Exercise goal ▸ Tell me how many lines of the entries below include the string "that", and give only the number.

· · · · ·

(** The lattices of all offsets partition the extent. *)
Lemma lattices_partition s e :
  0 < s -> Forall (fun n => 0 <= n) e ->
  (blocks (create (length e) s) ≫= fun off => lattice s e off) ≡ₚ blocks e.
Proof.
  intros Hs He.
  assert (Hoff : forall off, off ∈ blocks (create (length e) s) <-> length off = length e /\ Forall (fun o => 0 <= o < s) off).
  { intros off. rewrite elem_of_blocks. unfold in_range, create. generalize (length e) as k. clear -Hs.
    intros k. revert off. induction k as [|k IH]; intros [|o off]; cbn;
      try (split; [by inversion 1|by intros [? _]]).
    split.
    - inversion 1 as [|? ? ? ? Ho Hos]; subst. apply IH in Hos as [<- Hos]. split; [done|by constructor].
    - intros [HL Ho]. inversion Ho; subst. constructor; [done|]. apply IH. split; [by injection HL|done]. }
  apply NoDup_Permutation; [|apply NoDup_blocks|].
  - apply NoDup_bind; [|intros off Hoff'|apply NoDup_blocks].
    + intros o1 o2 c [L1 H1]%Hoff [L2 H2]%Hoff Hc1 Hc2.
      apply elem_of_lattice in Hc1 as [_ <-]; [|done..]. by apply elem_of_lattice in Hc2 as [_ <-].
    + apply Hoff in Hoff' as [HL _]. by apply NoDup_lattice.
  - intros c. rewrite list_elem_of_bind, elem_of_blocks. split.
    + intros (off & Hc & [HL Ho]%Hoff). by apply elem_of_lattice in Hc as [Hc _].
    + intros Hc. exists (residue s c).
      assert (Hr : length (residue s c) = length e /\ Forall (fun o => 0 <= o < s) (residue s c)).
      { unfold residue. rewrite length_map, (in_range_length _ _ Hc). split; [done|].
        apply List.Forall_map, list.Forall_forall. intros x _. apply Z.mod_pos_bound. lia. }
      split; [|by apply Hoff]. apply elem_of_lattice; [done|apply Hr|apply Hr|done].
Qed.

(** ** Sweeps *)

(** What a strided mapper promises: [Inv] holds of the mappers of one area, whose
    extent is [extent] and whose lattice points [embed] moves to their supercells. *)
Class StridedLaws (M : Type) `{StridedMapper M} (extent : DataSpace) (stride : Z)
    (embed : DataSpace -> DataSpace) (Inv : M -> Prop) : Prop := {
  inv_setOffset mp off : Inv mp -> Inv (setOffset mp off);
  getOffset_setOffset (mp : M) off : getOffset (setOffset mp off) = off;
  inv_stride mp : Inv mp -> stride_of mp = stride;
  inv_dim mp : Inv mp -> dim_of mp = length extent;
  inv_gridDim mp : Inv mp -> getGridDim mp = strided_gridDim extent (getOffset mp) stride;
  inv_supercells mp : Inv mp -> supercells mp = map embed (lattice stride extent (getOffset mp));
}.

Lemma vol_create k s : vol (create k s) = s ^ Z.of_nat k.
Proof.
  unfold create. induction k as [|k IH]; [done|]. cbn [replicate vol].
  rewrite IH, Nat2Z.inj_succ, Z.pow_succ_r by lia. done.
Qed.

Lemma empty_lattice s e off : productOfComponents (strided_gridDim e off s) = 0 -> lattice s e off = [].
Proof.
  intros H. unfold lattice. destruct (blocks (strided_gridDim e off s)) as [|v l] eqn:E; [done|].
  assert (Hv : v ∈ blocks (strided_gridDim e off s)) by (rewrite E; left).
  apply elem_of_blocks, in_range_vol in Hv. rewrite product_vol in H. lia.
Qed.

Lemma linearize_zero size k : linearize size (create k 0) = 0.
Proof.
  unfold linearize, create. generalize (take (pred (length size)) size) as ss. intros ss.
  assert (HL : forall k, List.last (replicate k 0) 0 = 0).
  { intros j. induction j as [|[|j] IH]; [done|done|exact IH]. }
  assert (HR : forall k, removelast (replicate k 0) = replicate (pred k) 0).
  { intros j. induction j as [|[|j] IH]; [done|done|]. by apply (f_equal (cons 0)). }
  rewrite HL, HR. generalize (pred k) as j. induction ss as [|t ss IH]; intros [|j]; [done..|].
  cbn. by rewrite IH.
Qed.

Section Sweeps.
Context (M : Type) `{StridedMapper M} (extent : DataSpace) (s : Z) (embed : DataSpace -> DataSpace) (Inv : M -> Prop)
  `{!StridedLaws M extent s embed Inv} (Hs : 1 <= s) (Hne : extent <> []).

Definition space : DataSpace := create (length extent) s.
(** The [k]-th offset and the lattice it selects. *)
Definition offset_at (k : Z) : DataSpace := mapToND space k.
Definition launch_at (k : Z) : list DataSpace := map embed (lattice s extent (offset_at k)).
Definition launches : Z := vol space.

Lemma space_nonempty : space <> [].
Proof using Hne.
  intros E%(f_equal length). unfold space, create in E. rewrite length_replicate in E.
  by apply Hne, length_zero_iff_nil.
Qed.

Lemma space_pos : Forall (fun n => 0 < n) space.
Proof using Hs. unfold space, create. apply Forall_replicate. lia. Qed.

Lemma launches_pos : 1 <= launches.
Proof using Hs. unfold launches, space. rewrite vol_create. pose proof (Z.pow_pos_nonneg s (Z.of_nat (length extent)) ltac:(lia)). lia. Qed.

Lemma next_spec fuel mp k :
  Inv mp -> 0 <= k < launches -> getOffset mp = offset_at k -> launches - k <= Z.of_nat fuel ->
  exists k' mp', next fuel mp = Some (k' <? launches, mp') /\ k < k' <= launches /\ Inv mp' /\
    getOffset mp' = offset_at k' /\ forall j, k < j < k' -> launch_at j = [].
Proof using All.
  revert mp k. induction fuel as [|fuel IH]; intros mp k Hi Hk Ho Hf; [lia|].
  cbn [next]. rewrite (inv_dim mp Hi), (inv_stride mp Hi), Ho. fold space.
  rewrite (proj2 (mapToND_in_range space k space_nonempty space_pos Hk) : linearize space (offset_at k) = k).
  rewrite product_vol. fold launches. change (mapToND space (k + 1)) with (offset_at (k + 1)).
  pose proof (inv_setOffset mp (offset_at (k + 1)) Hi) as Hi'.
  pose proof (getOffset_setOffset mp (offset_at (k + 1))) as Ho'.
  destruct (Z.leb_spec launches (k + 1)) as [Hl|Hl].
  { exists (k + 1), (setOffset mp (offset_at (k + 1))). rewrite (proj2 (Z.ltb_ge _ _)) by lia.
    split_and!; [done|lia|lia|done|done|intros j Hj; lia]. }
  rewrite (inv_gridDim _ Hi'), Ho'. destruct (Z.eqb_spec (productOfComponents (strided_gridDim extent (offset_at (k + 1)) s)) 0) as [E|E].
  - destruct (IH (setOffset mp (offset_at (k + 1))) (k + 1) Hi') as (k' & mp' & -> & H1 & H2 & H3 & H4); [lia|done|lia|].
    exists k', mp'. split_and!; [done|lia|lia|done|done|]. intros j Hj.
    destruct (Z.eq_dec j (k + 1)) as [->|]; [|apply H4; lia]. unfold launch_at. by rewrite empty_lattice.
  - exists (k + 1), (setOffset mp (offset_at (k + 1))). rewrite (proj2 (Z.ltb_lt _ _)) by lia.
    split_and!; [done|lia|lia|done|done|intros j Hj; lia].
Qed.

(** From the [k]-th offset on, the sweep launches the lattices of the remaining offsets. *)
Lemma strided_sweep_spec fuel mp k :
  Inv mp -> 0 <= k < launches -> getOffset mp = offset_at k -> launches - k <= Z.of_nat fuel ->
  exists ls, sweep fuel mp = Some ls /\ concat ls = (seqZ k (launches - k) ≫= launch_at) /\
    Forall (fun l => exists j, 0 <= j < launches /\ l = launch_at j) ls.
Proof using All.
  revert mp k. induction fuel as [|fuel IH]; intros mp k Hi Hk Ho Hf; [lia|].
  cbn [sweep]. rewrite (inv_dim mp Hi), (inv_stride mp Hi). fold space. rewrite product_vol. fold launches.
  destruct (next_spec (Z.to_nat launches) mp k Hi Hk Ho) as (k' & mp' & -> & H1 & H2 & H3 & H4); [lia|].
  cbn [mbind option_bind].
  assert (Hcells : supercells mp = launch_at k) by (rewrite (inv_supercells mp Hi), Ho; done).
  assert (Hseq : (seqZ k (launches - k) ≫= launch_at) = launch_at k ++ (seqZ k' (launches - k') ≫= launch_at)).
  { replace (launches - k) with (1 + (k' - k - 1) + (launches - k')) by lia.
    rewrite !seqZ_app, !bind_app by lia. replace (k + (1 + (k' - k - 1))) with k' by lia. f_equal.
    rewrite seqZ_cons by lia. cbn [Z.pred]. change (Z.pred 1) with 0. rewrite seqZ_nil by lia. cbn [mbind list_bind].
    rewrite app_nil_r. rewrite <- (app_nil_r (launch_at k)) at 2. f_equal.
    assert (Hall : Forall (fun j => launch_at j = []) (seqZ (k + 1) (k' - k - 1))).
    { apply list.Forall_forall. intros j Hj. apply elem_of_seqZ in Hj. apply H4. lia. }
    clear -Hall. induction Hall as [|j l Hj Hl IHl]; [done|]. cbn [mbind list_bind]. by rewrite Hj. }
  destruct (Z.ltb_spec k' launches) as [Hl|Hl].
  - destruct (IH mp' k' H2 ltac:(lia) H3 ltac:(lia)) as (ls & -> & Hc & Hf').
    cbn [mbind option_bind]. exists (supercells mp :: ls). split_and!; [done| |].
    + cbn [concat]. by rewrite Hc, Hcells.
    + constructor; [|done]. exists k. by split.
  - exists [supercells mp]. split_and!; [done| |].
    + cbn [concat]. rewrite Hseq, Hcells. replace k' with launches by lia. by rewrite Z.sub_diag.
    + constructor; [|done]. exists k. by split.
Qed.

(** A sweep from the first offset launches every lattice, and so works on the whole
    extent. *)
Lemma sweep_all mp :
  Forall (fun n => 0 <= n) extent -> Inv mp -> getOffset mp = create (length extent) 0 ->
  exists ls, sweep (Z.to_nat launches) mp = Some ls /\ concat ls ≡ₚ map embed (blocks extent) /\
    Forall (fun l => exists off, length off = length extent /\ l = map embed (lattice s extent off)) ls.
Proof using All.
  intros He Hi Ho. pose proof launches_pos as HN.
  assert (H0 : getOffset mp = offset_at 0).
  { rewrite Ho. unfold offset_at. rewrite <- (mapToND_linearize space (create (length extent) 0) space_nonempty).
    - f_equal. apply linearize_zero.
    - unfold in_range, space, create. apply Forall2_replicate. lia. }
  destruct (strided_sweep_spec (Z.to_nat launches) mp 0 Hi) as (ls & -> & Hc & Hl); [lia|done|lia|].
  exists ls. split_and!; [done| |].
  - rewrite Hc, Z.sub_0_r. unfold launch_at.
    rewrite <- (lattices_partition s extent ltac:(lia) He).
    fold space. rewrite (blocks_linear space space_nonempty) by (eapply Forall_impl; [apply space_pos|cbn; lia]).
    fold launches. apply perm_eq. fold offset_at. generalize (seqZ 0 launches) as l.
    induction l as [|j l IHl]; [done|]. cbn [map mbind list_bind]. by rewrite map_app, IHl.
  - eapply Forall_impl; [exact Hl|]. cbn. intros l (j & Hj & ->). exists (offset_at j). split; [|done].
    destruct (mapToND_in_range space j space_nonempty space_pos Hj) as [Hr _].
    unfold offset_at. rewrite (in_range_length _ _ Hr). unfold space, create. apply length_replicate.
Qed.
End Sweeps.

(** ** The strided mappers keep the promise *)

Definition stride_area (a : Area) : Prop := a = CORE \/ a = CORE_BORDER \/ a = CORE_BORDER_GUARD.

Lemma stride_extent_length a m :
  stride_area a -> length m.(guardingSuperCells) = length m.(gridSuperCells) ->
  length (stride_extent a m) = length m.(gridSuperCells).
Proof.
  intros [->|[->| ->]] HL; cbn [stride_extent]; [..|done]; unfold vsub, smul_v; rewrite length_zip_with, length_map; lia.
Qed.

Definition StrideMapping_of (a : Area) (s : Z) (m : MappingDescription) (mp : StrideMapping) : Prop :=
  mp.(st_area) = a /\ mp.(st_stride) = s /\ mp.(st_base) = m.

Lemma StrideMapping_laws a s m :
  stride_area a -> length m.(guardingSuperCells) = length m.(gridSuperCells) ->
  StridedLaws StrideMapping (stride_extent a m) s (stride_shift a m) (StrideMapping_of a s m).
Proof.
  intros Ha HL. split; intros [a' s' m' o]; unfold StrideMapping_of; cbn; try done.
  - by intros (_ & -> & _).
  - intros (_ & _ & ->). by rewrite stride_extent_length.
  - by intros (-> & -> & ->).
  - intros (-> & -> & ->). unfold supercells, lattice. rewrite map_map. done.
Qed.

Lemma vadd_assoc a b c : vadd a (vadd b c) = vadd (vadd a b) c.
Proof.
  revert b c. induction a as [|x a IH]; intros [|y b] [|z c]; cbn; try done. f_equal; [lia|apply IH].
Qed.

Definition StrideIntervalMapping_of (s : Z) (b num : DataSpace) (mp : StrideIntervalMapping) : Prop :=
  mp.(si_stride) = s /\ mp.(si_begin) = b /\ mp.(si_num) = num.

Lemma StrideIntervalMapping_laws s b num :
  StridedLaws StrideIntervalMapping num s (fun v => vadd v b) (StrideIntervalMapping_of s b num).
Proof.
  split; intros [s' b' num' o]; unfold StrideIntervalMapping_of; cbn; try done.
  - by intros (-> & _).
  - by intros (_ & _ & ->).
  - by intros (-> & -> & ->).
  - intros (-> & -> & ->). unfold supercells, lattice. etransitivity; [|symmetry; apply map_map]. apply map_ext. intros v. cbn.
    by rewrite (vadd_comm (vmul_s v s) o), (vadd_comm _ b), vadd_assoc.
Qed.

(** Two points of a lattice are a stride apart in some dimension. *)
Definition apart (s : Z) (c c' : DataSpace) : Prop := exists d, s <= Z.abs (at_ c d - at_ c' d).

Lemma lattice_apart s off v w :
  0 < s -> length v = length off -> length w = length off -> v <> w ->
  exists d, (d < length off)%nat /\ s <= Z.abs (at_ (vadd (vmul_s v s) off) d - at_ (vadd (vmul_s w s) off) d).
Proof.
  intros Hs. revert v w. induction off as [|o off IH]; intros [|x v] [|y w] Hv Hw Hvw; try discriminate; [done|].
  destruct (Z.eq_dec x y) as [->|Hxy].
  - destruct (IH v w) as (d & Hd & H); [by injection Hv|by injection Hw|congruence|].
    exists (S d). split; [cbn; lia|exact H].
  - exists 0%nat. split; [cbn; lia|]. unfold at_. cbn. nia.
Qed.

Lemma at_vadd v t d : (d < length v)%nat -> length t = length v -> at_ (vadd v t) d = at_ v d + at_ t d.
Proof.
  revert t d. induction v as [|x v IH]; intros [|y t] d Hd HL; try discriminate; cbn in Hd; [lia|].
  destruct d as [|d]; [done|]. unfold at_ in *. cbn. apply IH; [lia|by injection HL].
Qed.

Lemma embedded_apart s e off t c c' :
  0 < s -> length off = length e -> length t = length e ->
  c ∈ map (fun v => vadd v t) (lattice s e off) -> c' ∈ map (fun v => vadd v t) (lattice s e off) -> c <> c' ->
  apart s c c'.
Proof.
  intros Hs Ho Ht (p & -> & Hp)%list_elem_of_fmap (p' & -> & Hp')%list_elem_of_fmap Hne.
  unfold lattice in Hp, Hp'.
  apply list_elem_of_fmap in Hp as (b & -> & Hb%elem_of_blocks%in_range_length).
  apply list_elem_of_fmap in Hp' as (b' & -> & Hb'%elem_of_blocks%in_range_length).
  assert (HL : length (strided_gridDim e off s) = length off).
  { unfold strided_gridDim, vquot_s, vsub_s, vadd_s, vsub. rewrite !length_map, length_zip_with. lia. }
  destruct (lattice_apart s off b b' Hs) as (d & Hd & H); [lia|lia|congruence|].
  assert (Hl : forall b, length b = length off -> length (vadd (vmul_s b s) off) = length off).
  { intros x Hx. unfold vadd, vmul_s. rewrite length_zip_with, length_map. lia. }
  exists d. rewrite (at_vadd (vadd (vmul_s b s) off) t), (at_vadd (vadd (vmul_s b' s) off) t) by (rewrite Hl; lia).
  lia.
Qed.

· · · · ·

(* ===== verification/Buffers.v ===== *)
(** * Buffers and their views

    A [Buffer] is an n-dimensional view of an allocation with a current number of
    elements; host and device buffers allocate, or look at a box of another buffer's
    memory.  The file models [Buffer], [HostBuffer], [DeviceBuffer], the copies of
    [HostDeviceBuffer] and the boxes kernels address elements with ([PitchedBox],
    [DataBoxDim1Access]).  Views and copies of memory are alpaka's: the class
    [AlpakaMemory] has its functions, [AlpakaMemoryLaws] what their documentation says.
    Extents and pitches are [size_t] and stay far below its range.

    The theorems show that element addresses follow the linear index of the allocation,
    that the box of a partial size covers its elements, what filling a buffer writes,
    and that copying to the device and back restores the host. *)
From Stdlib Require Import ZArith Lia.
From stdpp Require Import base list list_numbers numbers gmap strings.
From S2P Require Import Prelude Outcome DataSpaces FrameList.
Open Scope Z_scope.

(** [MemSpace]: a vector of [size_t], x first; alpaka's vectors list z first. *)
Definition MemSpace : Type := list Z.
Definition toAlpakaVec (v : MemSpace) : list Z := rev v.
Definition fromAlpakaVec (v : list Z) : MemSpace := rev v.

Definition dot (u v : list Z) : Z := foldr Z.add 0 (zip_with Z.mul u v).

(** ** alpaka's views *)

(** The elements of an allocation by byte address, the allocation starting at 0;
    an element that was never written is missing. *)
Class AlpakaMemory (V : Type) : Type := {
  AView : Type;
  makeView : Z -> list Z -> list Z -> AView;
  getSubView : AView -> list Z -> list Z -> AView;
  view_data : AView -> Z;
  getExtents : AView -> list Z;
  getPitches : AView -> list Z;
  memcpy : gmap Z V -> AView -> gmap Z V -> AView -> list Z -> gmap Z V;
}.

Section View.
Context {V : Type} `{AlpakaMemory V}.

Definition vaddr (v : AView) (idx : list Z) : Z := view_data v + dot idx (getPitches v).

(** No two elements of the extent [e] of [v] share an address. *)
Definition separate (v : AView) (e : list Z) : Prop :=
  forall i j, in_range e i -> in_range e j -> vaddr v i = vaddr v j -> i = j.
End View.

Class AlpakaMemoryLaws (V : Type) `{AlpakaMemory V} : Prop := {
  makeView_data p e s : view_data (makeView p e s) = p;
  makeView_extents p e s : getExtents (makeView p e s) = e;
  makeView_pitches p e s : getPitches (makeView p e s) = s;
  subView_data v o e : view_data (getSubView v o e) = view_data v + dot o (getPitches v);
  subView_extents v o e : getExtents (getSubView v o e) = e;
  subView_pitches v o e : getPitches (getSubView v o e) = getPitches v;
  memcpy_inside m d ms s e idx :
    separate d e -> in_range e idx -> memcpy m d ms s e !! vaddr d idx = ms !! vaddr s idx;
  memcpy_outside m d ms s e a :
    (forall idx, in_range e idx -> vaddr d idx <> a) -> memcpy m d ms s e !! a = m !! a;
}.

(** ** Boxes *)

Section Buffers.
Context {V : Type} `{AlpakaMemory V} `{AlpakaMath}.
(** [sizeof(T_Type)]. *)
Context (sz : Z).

· · · · ·

Task answer ▸ 4